UK Garage, My Arse! (1 Viewer)

haha, I had that issue. I still have the CD from it actually.


Neil Kulkarni and Sarah Bee go into the hell that was the last few years of Melody Maker on one of the Chart Music podcasts.

God I used to hate JJ72 back in the day. Yer man's voice, christ almighty
 
haha, I had that issue. I still have the CD from it actually.


Neil Kulkarni and Sarah Bee go into the hell that was the last few years of Melody Maker on one of the Chart Music podcasts.

God I used to hate JJ72 back in the day. Yer man's voice, christ almighty
I also had this issue. After years of hearing about Melody Maker I was finally living somewhere it was available (Belfast) and this was what it was. What a let down.

I also remember it having a terrible review of Kid A, dont know if it was the same magazine.

The Selects from the 90s were so much better. I'd give anything to have that box full of them back.
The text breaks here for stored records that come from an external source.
Lemma StronglySorted_snoc {A} (R : A -> A -> Prop) l y :
  StronglySorted R l -> Forall (fun x => R x y) l -> StronglySorted R (l ++ [y]).
Proof.
  induction l as [|x l IH]; simpl; intros Hs Hall.
  - repeat constructor.
  - apply StronglySorted_inv in Hs as [Hs Hx]. inversion Hall; subst.
    constructor; [by apply IH|]. apply Forall_app. split; [done|]. by constructor.
Qed.

(** What holds whenever a pass over the read ports starts. *)
Lemma round_start_locals cell bram st1 grown st :
  grow_read_ports_cursor st1 = -1 -> try_growing_more_read_ports st1 = false ->
  dup_count st1 = 1 ->
  round_start cell bram st1 grown st ->
  try_growing_more_read_ports st = false /\
  dup_count st = 1 + Z.of_nat (List.length grown) /\
  StronglySorted Z.lt grown /\
  Forall (fun f => 1 <= f < RD_PORTS cell) grown /\
  -1 <= grow_read_ports_cursor st < Z.of_nat (Z.to_nat (RD_PORTS cell)) /\
  Forall (fun f => f - 1 <= grow_read_ports_cursor st) grown.
Proof.
  intros Hc1 Ht1 Hd1 H. induction H as [|grown st f st' Hrs IH Hround Htry].
  - rewrite Hc1. simpl. repeat split; try done; try constructor; lia.
  - destruct IH as (Ht & Hd & Hsorted & Hrange & Hcur & Hprev).
    apply read_ports_cursor in Hround as (Hf & Hcur' & Htry' & Hdup); [|lia].
    rewrite Htry, Ht in Htry'. simpl in Htry'. symmetry in Htry'.
    apply bool_decide_eq_true in Htry'.
    cbn [grow_read_ports try_growing_more_read_ports dup_count grow_read_ports_cursor].
    split; [done|]. split; [rewrite length_app; simpl; lia|].
    split; [|split; [|split]].
    + apply StronglySorted_snoc; [done|].
      eapply Forall_impl; [exact Hprev|]. simpl. intros g Hg. lia.
    + apply Forall_app. split; [done|]. constructor; [lia|constructor].
    + lia.
    + apply Forall_app. split.
      * eapply Forall_impl; [exact Hprev|]. simpl. intros g Hg. lia.
      * constructor; [lia|constructor].
Qed.

Lemma read_phase_fuel cell ps bcd bcp fuel : forall st r,
  read_phase fuel cell ps bcd bcp st = Some r ->
  forall fuel', (fuel <= fuel')%nat -> read_phase fuel' cell ps bcd bcp st = Some r.
Proof.
  induction fuel as [|fuel IH]; intros st r H fuel' Hle; [discriminate|].
  destruct fuel' as [|fuel']; [lia|].
  cbn [read_phase] in *.
  destruct (read_ports cell (Z.to_nat (RD_PORTS cell)) 0 st) as [[st'|f st']|e]; try done.
  destruct (try_growing_more_read_ports st'); [|done].
  eapply IH; [exact H | lia].
Qed.

Lemma read_phase_enough_fuel cell bram st1 :
  grow_read_ports_cursor st1 = -1 -> try_growing_more_read_ports st1 = false ->
  dup_count st1 = 1 ->
  forall fuel grown st,
    round_start cell bram st1 grown st ->
    Z.of_nat (Z.to_nat (RD_PORTS cell)) - grow_read_ports_cursor st <= Z.of_nat fuel ->
    exists r, read_phase fuel cell (prescan (make_portinfos bram))
                (clock_domains st1) (clock_polarities st1) st = Some r.
Proof.
  intros Hc1 Ht1 Hd1. induction fuel as [|fuel IH]; intros grown st Hrs Hfuel.
  - apply round_start_locals in Hrs as (_ & _ & _ & _ & Hcur & _); [lia | done..].
  - cbn [read_phase].
    destruct (read_ports cell (Z.to_nat (RD_PORTS cell)) 0 st) as [[st'|f st']|e] eqn:Hround;
      [eauto | | eauto].
    destruct (try_growing_more_read_ports st') eqn:Htry; [|eauto].
    eapply IH; [eapply start_grown; eauto|].
    cbn [grow_read_ports grow_read_ports_cursor].
    pose proof (round_start_locals _ _ _ _ _ Hc1 Ht1 Hd1 Hrs) as (Ht & _ & _ & _ & Hcur & _).
    apply read_ports_cursor in Hround as (Hf & Hcur' & Htry' & _); [|lia].
    rewrite Htry, Ht in Htry'. simpl in Htry'. symmetry in Htry'.
    apply bool_decide_eq_true in Htry'. lia.
Qed.

(** A run of the read phase that maps every read port ends with a pass
    from one of the [round_start] states. *)
Lemma read_phase_success cell bram st1 fuel : forall grown st st_final,
  round_start cell bram st1 grown st ->
  read_phase fuel cell (prescan (make_portinfos bram))
    (clock_domains st1) (clock_polarities st1) st = Some (Ok (Some st_final)) ->
  exists grown' st_r,
    round_start cell bram st1 grown' st_r /\
    read_ports cell (Z.to_nat (RD_PORTS cell)) 0 st_r = Ok (AllMapped st_final).
Proof.
  induction fuel as [|fuel IH]; intros grown st st_final Hrs H; [discriminate|].
  cbn [read_phase] in H.
  destruct (read_ports cell (Z.to_nat (RD_PORTS cell)) 0 st) as [[st'|f st']|e] eqn:Hround.
  - injection H as <-. eauto.
  - destruct (try_growing_more_read_ports st') eqn:Htry; [|discriminate].
    eapply IH; [|exact H]. eapply start_grown; eauto.
  - discriminate.
Qed.

Lemma sorted_range_length (l : list Z) : forall a b,
  StronglySorted Z.lt l -> Forall (fun x => a <= x < b) l ->
  Z.of_nat (List.length l) <= Z.max 0 (b - a).
Proof.
  induction l as [|x l IH]; intros a b Hs Hr; simpl; [lia|].
  apply StronglySorted_inv in Hs as [Hs Hx]. inversion Hr as [|? ? Hxr Hlr]; subst.
  assert (Z.of_nat (List.length l) <= Z.max 0 (b - (x + 1))); [|lia].
  apply IH; [done|]. rewrite Forall_forall in *. intros y Hy.
  specialize (Hx y Hy). specialize (Hlr y Hy). simpl in *. lia.
Qed.

(** One unit of fuel more than there are read ports is enough for the
    port assignment, and more fuel does not change its outcome. *)
Lemma assign_ports_total cell bram :
  exists r, forall fuel, (Z.to_nat (RD_PORTS cell) < fuel)%nat ->
    assign_ports fuel cell bram = Some r.
Proof.
  unfold assign_ports.
  destruct (write_phase cell bram) as [[st1|]|e] eqn:Hw; [|eauto..].
  apply write_phase_locals in Hw as (Hc1 & Ht1 & Hd1).
  destruct (read_phase_enough_fuel cell bram st1 Hc1 Ht1 Hd1
              (S (Z.to_nat (RD_PORTS cell))) [] st1) as (r & Hr);
    [constructor | lia |].
  exists r. intros fuel Hfuel. eapply read_phase_fuel; [exact Hr | lia].
Qed.

(** C7: the port assignment terminates.  One unit of fuel more than there
    are read ports is always enough, and the outcome does not depend on
    the fuel beyond that.  The read ports whose failure led to a
    duplication step form a strictly increasing sequence within
    [1 .. RD_PORTS-1], so every read port triggers at most one
    duplication, there are at most as many duplication steps as read
    ports, and [dup_count] counts them.  A duplication step is taken only
    if the pass mapped a read port later than all those mapped before. *)
Theorem port_assignment_terminates cell bram :
  (exists r, forall fuel, (Z.to_nat (RD_PORTS cell) < fuel)%nat ->
     assign_ports fuel cell bram = Some r) /\
  (forall st1 grown st,
     write_phase cell bram = Ok (Some st1) ->
     round_start cell bram st1 grown st ->
     StronglySorted Z.lt grown /\
     Forall (fun f => 1 <= f < RD_PORTS cell) grown /\
     Z.of_nat (List.length grown) <= Z.max 0 (RD_PORTS cell) /\
     dup_count st = 1 + Z.of_nat (List.length grown)) /\
  (forall st1 grown st f st',
     write_phase cell bram = Ok (Some st1) ->
     round_start cell bram st1 grown st ->
     read_ports cell (Z.to_nat (RD_PORTS cell)) 0 st = Ok (FailedAt f st') ->
     try_growing_more_read_ports st' = true ->
     grow_read_ports_cursor st < f - 1 /\ grow_read_ports_cursor st' = f - 1).
Proof.
  split; [|split].
  - apply assign_ports_total.
  - intros st1 grown st Hw Hrs.
    apply write_phase_locals in Hw as (Hc1 & Ht1 & Hd1).
    apply round_start_locals in Hrs as (_ & Hd & Hs & Hr & _ & _); [|done..].
    split; [done|]. split; [done|]. split; [|done].
    pose proof (sorted_range_length grown 1 (RD_PORTS cell) Hs Hr). lia.
  - intros st1 grown st f st' Hw Hrs Hround Htry.
    apply write_phase_locals in Hw as (Hc1 & Ht1 & Hd1).
    apply round_start_locals in Hrs as (Ht & _ & _ & _ & Hcur & _); [|done..].
    apply read_ports_cursor in Hround as (Hf & Hcur' & Htry' & _); [|lia].
    rewrite Htry, Ht in Htry'. simpl in Htry'. symmetry in Htry'.
    apply bool_decide_eq_true in Htry'. lia.
Qed.


(** ** Clock cohorts (C6) *)

Lemma elem_of_list_insert_inv {A} (l : list A) k x y :
  x ∈ <[k := y]> l -> x = y \/ x ∈ l.
Proof.
  revert k. induction l as [|z l IH]; intros k H; simpl in H.
  - by apply elem_of_nil in H.
  - destruct k as [|k]; simpl in H.
    + apply elem_of_cons in H as [->|H]; [by left|]. right. by right.
    + apply elem_of_cons in H as [->|H]; [right; by left|].
      apply IH in H as [->|H]; [by left|]. right. by right.
Qed.

Lemma clock_compatible_true clken clkdom clkpol_ cd cp pi :
  clock_compatible clken clkdom clkpol_ cd cp pi = true ->
  if clken then
    clocks pi <> 0 /\
    (forall d, cd !! clocks pi = Some d -> d = clkdom) /\
    (forall p, cp !! clkpol pi = Some p -> p = clkpol_)
  else clocks pi = 0.
Proof.
  unfold clock_compatible. destruct clken.
  - destruct (decide (clocks pi = 0)); [discriminate|].
    case_bool_decide as H1; [discriminate|].
    case_bool_decide as H2; [discriminate|]. intros _.
    split; [done|]. split.
    + intros d Hd. destruct (decide (d = clkdom)); [done|].
      exfalso. apply H1. rewrite Hd. split; [eauto|congruence].
    + intros p Hp. destruct (decide (p = clkpol_)); [done|].
      exfalso. apply H2. rewrite Hp. split; [eauto|congruence].
  - destruct (decide (clocks pi <> 0)) as [|H]; [discriminate|]. intros _.
    by apply dec_stable in H.
Qed.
Remember Hilary Woods called out the Songs from a Dingle fucks not long ago about being asked to pay to play. Total legend.
 
I was in the Gaeltacht with the singer from jj72. A bit of an arse, although at 15 I wouldn’t judge him by it

God I used to hate JJ72 back in the day. Yer man's voice, christ almighty

I remember when I worked in Hodges Figgis in 2007/08 [1st Floor], and I was shelving that section at the back stairwell, and he was in there with his mother. His mother must have been embarrassing him or said something. I can remember that sour head on him. In my memory he was tutting at her, throwing her the evils. All this took place in the "psychology" section, ahem.
 
I also had this issue. After years of hearing about Melody Maker I was finally living somewhere it was available (Belfast) and this was what it was. What a let down.

I also remember it having a terrible review of Kid A, dont know if it was the same magazine.

The Selects from the 90s were so much better. I'd give anything to have that box full of them back.
Melody Maker was class until they tried to become all things to all teenagers basically. I'd say i started around 1996 or 1997 and read it until it shutdown. Aged about 14 i had to cycle l the way up to Sutton to get a copy FFS. I didn't know any better at the time but in retrospect I can I see how obviously it became a different magazine over those four years or so. I was a bit bewildered what they were doing putting Bewitched and Fred Durst on the cover, apparently so were the staff. I'd read Select as well but I liked the scrapiness and bitchiness of the weekly press.
I remember when I worked in Hodges Figgis in 2007/08 [1st Floor], and I was shelving that section at the back stairwell, and he was in there with his mother. His mother must have been embarrassing him or said something. I can remember that sour head on him. In my memory he was tutting at her, throwing her the evils. All this took place in the "psychology" section, ahem.
I'm sure it was a horrendous job but also, dream job, I WISH I could ever have gotten a job in a bookshop.
 
pre Brit pop Melody Maker was better than the NME. Steve Sutherland became editor in 1992. he was very conservative and the paper was out of touch. they spent too much time covering old farts and things that amounted to nothing in London.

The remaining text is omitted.